Mujeres indígenas rescatan comida tradicional mexicana

Mujeres indígenas rescatan comida tradicional mexicana

Su pasaporte internacional es la tortilla bicolor, así como el aroma y sabor de sus alimentos, inigualables y degustados en varios países; no es para menos: Juanita Bravo Lázaro es una de las mujeres indígenas de origen michoacano que encabezó el proyecto que permitió que la cocina tradicional mexicana obtuviera en 2010 la declaratoria de patrimonio cultural intangible de la humanidad.

A seis años de este decreto emitido por la Organización de las Naciones Unidas para la Educación, la Ciencia y la Cultura (Unesco), Juanita regresa exitosa de Kenia, donde en noviembre pasado conquistó paladares muy finos con sus gorditas y sopes de carne de puerco, res y pollo.

Por seis días llenó los restaurantes en los que se exhibieron sus platillos por invitación de la Secretaría de Relaciones Exteriores en ese país de África, donde también cocinó para personalidades diplomáticas durante la semana internacional gastronómica de Nairobi, Kenia.

Sentada en un petate de palma, la mujer de cabello mayormente blanco y pajizo, describe que las gigantescas tortillas de maíz blanco y verde hechas a mano tienen una historia ancestral según sus costumbres étnicas y religiosas.

Angahuan es la tierra que la vio nacer. La enfermedad de su abuela materna la llevó a cocinar, pues era quién cuidaba de ella por un problema en las rodillas. Así, desde temprana edad tuvo que aprender los secretos de la comida originaria. Al lado de su abuela y de su madre, aprendió a preparar una gama infinita de alimentos típicos de la región indígena.

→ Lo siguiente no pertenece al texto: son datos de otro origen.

Record ThreadStatus := mkThreadStatus { ts_Type : string; ts_ActiveFlags : list string }.
Record ItemSnapshot := mkItemSnapshot { is_ID : string; is_Type : string; is_Status : string }.
Record TurnSnapshot := mkTurnSnapshot {
  tn_ID : string;
  tn_Status : string;
  tn_Items : list ItemSnapshot;
  tn_StartedAt : option Z;
  tn_CompletedAt : option Z;
  tn_DurationMS : option Z;
  tn_Error : string;
}.
Record ThreadSnapshot := mkThreadSnapshot {
  tp_ID : string;
  tp_Name : string;
  tp_Preview : string;
  tp_CWD : string;
  tp_Status : ThreadStatus;
  tp_LatestTurn : option TurnSnapshot;
}.

Inductive IncomingKind := IncomingNotification | IncomingServerRequest.
Record Incoming := mkIncoming { in_Kind : IncomingKind; in_ID : RawID; in_Method : string; in_Params : string }.

(** [ManagerEvent]: one constructor per kind, with the fields the kind uses. *)
Inductive ManagerEvent :=
  | ManagerConnected (connection : Connection)
  | ManagerDisconnected
  | ManagerIncoming (incoming : Incoming)
  | ManagerThreadsReconciled (threadIDs : list string)
  | ManagerThreadAttached (thread : option ThreadSnapshot)
  | ManagerThreadAttachFailed
  | ManagerRateLimitsSnapshot (rateLimits : option RateLimitSnapshot)
  | ManagerRateLimitsReadFailed.

(** ** [types.go] *)

Inductive requestKind := requestCommand | requestFile | requestPermission | requestQuestion.

#[export] Instance requestKind_eq_dec : EqDecision requestKind.
Proof. solve_decision. Defined.

Record requestOption := mkRequestOption { ro_Label : string; ro_Description : string; ro_AnswerInCodex : bool }.
Record typedQuestion := mkTypedQuestion {
  tq_ID : string;
  tq_Header : string;
  tq_Question : string;
  tq_Options : list requestOption;
}.
Record pendingRequest := mkPendingRequest {
  pr_Key : string;
  pr_ID : RawID;
  pr_ArrivalSequence : Z;
  pr_Kind : requestKind;
  pr_ThreadID : string;
  pr_TurnID : string;
  pr_ItemID : string;
  pr_StartedAt : Time;
  pr_Params : string;
  pr_Actions : list string;
  pr_Questions : list typedQuestion;
  pr_Permissions : string;
  pr_Interactive : bool;
}.
Record threadState := mkThreadState {
  th_ID : string;
  th_Name : string;
  th_Preview : string;
  th_CWD : string;
  th_Status : ThreadStatus;
  th_LatestTurn : option TurnSnapshot;
  th_RunStartedAt : Time;
  th_PlanTotal : Z;
  th_PlanDone : Z;
  th_CompletedPlanTurnID : string;
  th_OutcomeAt : Time;
  th_CompactionItemID : string;
  th_CompactionTurnID : string;
  th_CompactionStartedAt : Time;
  th_CompletedCompactionItemID : string;
  th_CompactionCompletedAt : Time;
  th_liveSequence : Z;
}.
Record ThreadSummary := mkThreadSummary { sm_ThreadID : string; sm_Title : string; sm_Status : string; sm_Pinned : bool }.

Definition no_status : ThreadStatus := mkThreadStatus EmptyString [].
(** [&threadState{ID: threadID}] *)
Definition new_thread (threadID : string) : threadState :=
  mkThreadState threadID EmptyString EmptyString EmptyString no_status None zero_time 0 0 EmptyString zero_time
    EmptyString EmptyString zero_time EmptyString zero_time 0.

Además de que sus alimentos la han llevado más allá de las fronteras de México, Juanita Bravo ha recibido innumerables reconocimientos y el nombramiento de “maestra cocinera”, con el que ha dejado legado en diferentes chefs mexicanos y extranjeros, quienes han copiado sus recetas, como ella misma lo platica.

Juanita reconoce que no ha sido nada fácil defender el rescate de la cocina tradicional, ya que se ha enfrentado a grandes desafíos: uno de ellos fue que hasta los 48 años aprendió a hablar español, pues solo conocía su lengua natal, el Purépecha, lo que le complicaba comunicarse con personas de otras raíces.

Actualmente, Juana Bravo tiene un establecimiento de comida tradicional en el centro turístico de las ruinas de la iglesia de San Juan.